PROBLEM DESCRIPTION —
The expected output is the first line of the data below and every line after it, up to and including the line containing "From stdpp Require Import gmap list sorting.", each reproduced exactly.

--- PROVIDED MATERIAL ---

(* ===== verification/Prune.v ===== *)
(** * Compacting a shared local store

    [crates/git-bale/src/prune.rs] and the registry of [store.rs]: the files that
    the registered repositories still reach are rebuilt into a new store, which
    is swapped for the old one.  xet-core's local sessions and gix are
    parameters. *)

From stdpp Require Import gmap list sorting.
From S2P Require Import Prelude RustStd Pktline CleanCache Config Repo Gc.

(** An upload session into a store: what it cleans is there once it is finalized. *)
Class LocalSessions `{Crates} := {
  LocalUpload : Type;
  local_config : str → outcome str unit;
  local_download_new : outcome str unit;
  local_upload_new : outcome str LocalUpload;
  local_clean : LocalUpload → bytes → outcome str XetFileInfo * LocalUpload;
  local_finalize : LocalUpload → gmap str bytes → outcome str unit * gmap str bytes;
  xet_runtime : outcome str unit;
  canonicalize : str → option str;
}.

Section prune.
Context {C : Crates} {G : GitObjects} {S : LocalSessions}.

(** ** The machine: directories of stores, by path, and git directories *)

(** The xorbs and shards of a store, by name, and the files of its registry. *)
Record Store := mkStore { st_objects : gmap str bytes; st_registry : option (gmap str bytes) }.
Record GitDir := mkGitDir { gd_repo : Repo; gd_git : option GitRepo }.
Record Machine := mkMachine { stores : gmap str Store; gits : gmap str GitDir; m_faults : list (option str) }.
Definition set_stores s m := mkMachine s (gits m) (m_faults m).
Definition set_gits g m := mkMachine (stores m) g (m_faults m).
Definition m_pop m := mkMachine (stores m) (gits m) (tail (m_faults m)).

Abbreviation M := (ST Machine str).

Definition mcall {A} (f : Machine → outcome str A * Machine) : M A := λ m,
  match default None (head (m_faults m)) with
  | Some e => (Err e, m_pop m)
  | None => f (m_pop m)
  end.
Definition mread {A} (f : Machine → A) : M A := mcall (λ m, (Ok (f m), m)).
Definition mwrite (f : Machine → Machine) : M unit := mcall (λ m, (Ok tt, f m)).
Definition mtry {A} (m : M A) : M (option A) := λ s,
  match m s with
  | (Ok a, s') => (Ok (Some a), s')
  | (Err _, s') => (Ok None, s')
  | (Panic, s') => (Panic, s')
  | (Diverged, s') => (Diverged, s')
  end.
Definition because {A} (c : str) (m : M A) : M A := st_map_err (λ e, c ++ lit ": " ++ e) m.

Definition create_dir_all (p : str) : M unit :=
  mwrite (λ m, set_stores (<[p := default (mkStore ∅ None) (stores m !! p)]> (stores m)) m).
Definition remove_dir_all (p : str) : M unit := mwrite (λ m, set_stores (delete p (stores m)) m).
(** Onto a directory that is there, a rename of a directory fails. *)
Definition rename (a b : str) : M unit := mcall (λ m,
  match stores m !! a, stores m !! b with
  | None, _ => (Err (lit "No such file or directory"), m)
  | Some _, Some _ => (Err (lit "Directory not empty"), m)
  | Some s, None => (Ok tt, set_stores (<[b := s]> (delete a (stores m))) m)
  end).

(** ** The registry of a store *)

Definition registry_file (s : Store) (name : str) : option bytes := r ← st_registry s; r !! name.

Definition with_registry (s : Store) : Store := mkStore (st_objects s) (Some (default ∅ (st_registry s))).
Definition registry_insert (name : str) (body : bytes) (s : Store) : Store :=
  mkStore (st_objects s) (Some (<[name := body]> (default ∅ (st_registry s)))).
Definition create_registry (store_root : str) : M unit :=
  mwrite (λ m, set_stores (<[store_root := with_registry (default (mkStore ∅ None) (stores m !! store_root))]> (stores m)) m).

(** [abs]: what the git directory canonicalizes to; the temporary file is
    complete before it is renamed. *)
Definition register_repo (store_root git_dir : str) : M unit :=
  _ ← because (lit "creating shared-store registry " ++ registry_dir store_root) (create_registry store_root);
  abs ← because (lit "canonicalizing git dir " ++ git_dir)
    (mcall (λ m, (ok_or (lit "No such file or directory") (canonicalize git_dir), m)));
  _ ← mwrite id; _ ← mwrite id; _ ← mwrite id;
  mwrite (λ m, set_stores (alter (registry_insert (path_key abs) abs) store_root (stores m)) m).

(** Paths that occur once, in order. *)
Fixpoint dedup_sorted (l : list str) : list str :=
  match l with
  | x :: ((y :: _) as l') => if decide (x = y) then dedup_sorted l' else x :: dedup_sorted l'
  | l => l
  end.
Definition sort_names (l : list str) : list str := merge_sort (λ a b, Is_true (str_le a b)) l.

Definition read_registration (store_root name : str) (out : list str) : M (list str) :=
  if starts_with name (lit ".") then mret out
  else
    body ← mread (λ m, s ← stores m !! store_root; registry_file s name);
    text ← lift (match body with Some b => from_utf8 b | None => Err (lit "No such file or directory") end);
    mret (match trim text with [] => out | p => out ++ [p] end).

Definition registered_repos (store_root : str) : M (list str) :=
  registry ← because (lit "reading registry " ++ registry_dir store_root) (mread (λ m, s ← stores m !! store_root; st_registry s));
  match registry with
  | None => mret []
  | Some r =>
      out ← fold_st (λ out name, read_registration store_root name out) [] (map_to_list r).*1;
      mret (dedup_sorted (sort_names out))
  end.

(** ** Which files live *)

(** The markers of a git directory; a listing that fails counts as empty. *)
Definition markers_of (git_dir : str) : M (list (str * option Z)) := λ m,
  match gits m !! git_dir with
  | None => (Ok [], m)
  | Some g =>
      match or_else [] list_staged_files (gd_repo g) with
      | (Ok l, r') => (Ok l, set_gits (<[git_dir := mkGitDir r' (gd_git g)]> (gits m)) m)
      | (Err e, r') => (Err (io_error_text e), m)
      | (Panic, r') => (Panic, m)
      | (Diverged, r') => (Diverged, m)
      end
  end.

Definition git_exists (git_dir : str) (m : Machine) : bool := bool_decide (is_Some (gits m !! git_dir)).

(** A repository that cannot be opened has no refs. *)
Definition reachable_in_repo (git_dir : str) (want : gset str) (m : Machine) : gset str :=
  match (g ← gits m !! git_dir; gd_git g) with Some git => reachable_all git want | None => ∅ end.

(** The live files and all that have a marker. *)
Fixpoint live_files (force : bool) (repos : list str) (live want_all : gset str) : M (gset str * gset str) :=
  match repos with
  | [] => mret (live, want_all)
  | g :: repos =>
      present ← gets (git_exists g);
      if negb present then
        if force then live_files force repos live want_all
        else throw (lit "registered repo " ++ g ++ lit " is missing; its objects might be the only copy. Re-attach it, deregister it, or pass --force to prune anyway.")
      else
        l ← markers_of g;
        let markers : gset str := list_to_set l.*1 in
        reachable ← gets (reachable_in_repo g markers);
        live_files force repos (live ∪ reachable) (want_all ∪ markers)
  end.

(** The size of a file, from the first repository that has one for it. *)
Definition add_sizes (live : gset str) (sizes : gmap str Z) (l : list (str * option Z)) : gmap str Z :=
  foldl (λ sizes p, match p.2 with
    | Some n => if bool_decide (p.1 ∈ live) then <[p.1 := default n (sizes !! p.1)]> sizes else sizes
    | None => sizes
    end) sizes l.

Definition collect_sizes (repos : list str) (live : gset str) : M (gmap str Z) :=
  sizes ← fold_st (λ sizes g,
    present ← gets (git_exists g);
    if present : bool then l ← markers_of g; mret (add_sizes live sizes l) else mret sizes) ∅ repos;
  _ ← for_each (λ h, match sizes !! h with
    | Some _ => mret tt
    | None => throw (lit "live file " ++ h ++ lit " has no sized marker in any registered repo; cannot reconstruct")
    end) (sort_names (elements live));
  mret sizes.

(** ** The rebuilt store *)

Definition is_store_file (name : str) : bool :=
  starts_with name (lit "default.") || match strip_suffix name (lit ".mdb") with Some _ => true | None => false end.
(** A directory that cannot be read has no files. *)
Definition object_fingerprint (store : str) : M (gset str) :=
  names ← mtry (mread (λ m, match stores m !! store with Some s => dom (st_objects s) | None => ∅ end));
  mret (filter (λ n, is_store_file n = true) (default ∅ names)).

Definition compact_one (store : str) (up : LocalUpload) (f : str * Z) : M LocalUpload :=
  _ ← because (lit "temp file for compaction") (mwrite id);
  _ ← because (lit "reopening temp file for download write") (mwrite id);
  objs ← gets (λ m, match stores m !! store with Some s => st_objects s | None => ∅ end);
  content ← because (lit "reconstructing " ++ f.1 ++ lit " from old store")
    (lift match xet_download objs (info_new f.1 f.2) f.2 with
          | (Ok _, b) => Ok b | (Err e, _) => Err e | (Panic, _) => Panic | (Diverged, _) => Diverged end);
  let '(r, up') := local_clean up content in
  new_info ← because (lit "re-cleaning " ++ f.1 ++ lit " into new store") (lift r);
  if decide (info_hash new_info = f.1) then mret up'
  else throw (lit "compaction hash mismatch for " ++ f.1 ++ lit " (got " ++ info_hash new_info ++ lit "); aborting before swap").

Definition rebuild (store new_store : str) (live_sized : list (str * Z)) : M unit :=
  _ ← lift local_download_new;
  up ← lift local_upload_new;
  up ← fold_st (compact_one store) up live_sized;
  objs ← gets (λ m, match stores m !! new_store with Some s => st_objects s | None => ∅ end);
  let '(r, objs') := local_finalize up objs in
  _ ← modify (λ m, set_stores (alter (λ s, mkStore objs' (st_registry s)) new_store (stores m)) m);
  lift r.

Definition copy_registration (src dst name : str) : M unit :=
  because (lit "copying registry entry " ++ name) (mwrite (λ m,
    match s ← stores m !! src; registry_file s name with
    | Some body => set_stores (alter (registry_insert name body) dst (stores m)) m
    | None => m
    end)).
Definition copy_registry (src dst : str) : M unit :=
  _ ← because (lit "creating registry dir " ++ registry_dir dst) (create_registry dst);
  registry ← because (lit "reading registry " ++ registry_dir src) (mread (λ m, s ← stores m !! src; st_registry s));
  match registry with
  | None => mret tt
  | Some r => for_each (copy_registration src dst) (map_to_list r).*1
  end.

(** ** The swap *)

Definition with_file_name (p name : str) : str := join (parent p) name.
Definition sibling (store : str) (kind : string) (pid : Z) : str :=
  with_file_name store (file_name store ++ lit "." ++ lit kind ++ lit "." ++ to_string pid).

(** On a failure of the second rename the first is undone, if that can be. *)
Definition swap (store new_store backup : str) : M unit :=
  _ ← because (lit "moving old store " ++ store ++ lit " aside") (rename store backup);
  swapped ← mtry (rename new_store store);
  match swapped with
  | None => _ ← mtry (rename backup store); throw (lit "swapping compacted store into place")
  | Some _ => _ ← mtry (remove_dir_all backup); mret tt
  end.

(** What other processes did to the store while it was rebuilt. *)
Variable others : Store → Store.

Definition changed_during_prune (store : str) : str :=
  lit "the shared store at " ++ store ++ lit " changed during prune (a concurrent `git add`?) — no changes made. Re-run `git-bale prune --shared` when no git operations are in flight.".

Definition compact (pid : Z) (store : str) (repos : list str) (live : gset str) : M unit :=
  sizes ← collect_sizes repos live;
  before ← object_fingerprint store;
  _ ← because (lit "starting xet runtime") (lift xet_runtime);
  let new_store := sibling store "compact" pid in
  _ ← because (lit "creating temp store " ++ new_store) (create_dir_all new_store);
  _ ← because (lit "building download config for old store") (lift (local_config store));
  _ ← because (lit "building upload config for new store") (lift (local_config new_store));
  live_sized ← lift (fold_out (λ l h, n ← ok_or (lit "no size for live file " ++ h) (sizes !! h); mret (l ++ [(h, n)]))
    [] (sort_names (elements live)));
  _ ← rebuild store new_store live_sized;
  _ ← modify (λ m, set_stores (alter others store (stores m)) m);
  after ← object_fingerprint store;
  if negb (bool_decide (before = after)) then
    _ ← mtry (remove_dir_all new_store);
    throw (changed_during_prune store)
  else
    copied ← mtry (copy_registry store new_store);
    match copied with
    | None =>
        _ ← mtry (remove_dir_all new_store);
        throw (lit "copying shared-store registry into the compacted store")
    | Some _ => swap store new_store (sibling store "old" pid)
    end.

Definition prune (force : bool) (pid : Z) (config : outcome str RawConfig) : M unit :=
  raw ← lift config;
  if negb (local_mode raw) || negb (local_shared raw)
  then throw (lit "`git-bale prune --shared` must run in a repo using a shared local store")
  else
    store ← lift (object_store_root raw);
    _ ← because (lit "locking shared store for prune") (_ ← mwrite id; _ ← mwrite id; mwrite id);
    repos ← registered_repos store;
    match repos with
    | [] => throw (lit "no repos registered against " ++ store)
    | _ =>
        '(live, want_all) ← live_files force repos ∅ ∅;
        if (size (want_all ∖ live) =? 0)%nat then mret tt
        else compact pid store repos live
    end.
End prune.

---

TASK RESPONSE —
(* ===== verification/Prune.v ===== *)
(** * Compacting a shared local store

    [crates/git-bale/src/prune.rs] and the registry of [store.rs]: the files that
    the registered repositories still reach are rebuilt into a new store, which
    is swapped for the old one.  xet-core's local sessions and gix are
    parameters. *)

From stdpp Require Import gmap list sorting.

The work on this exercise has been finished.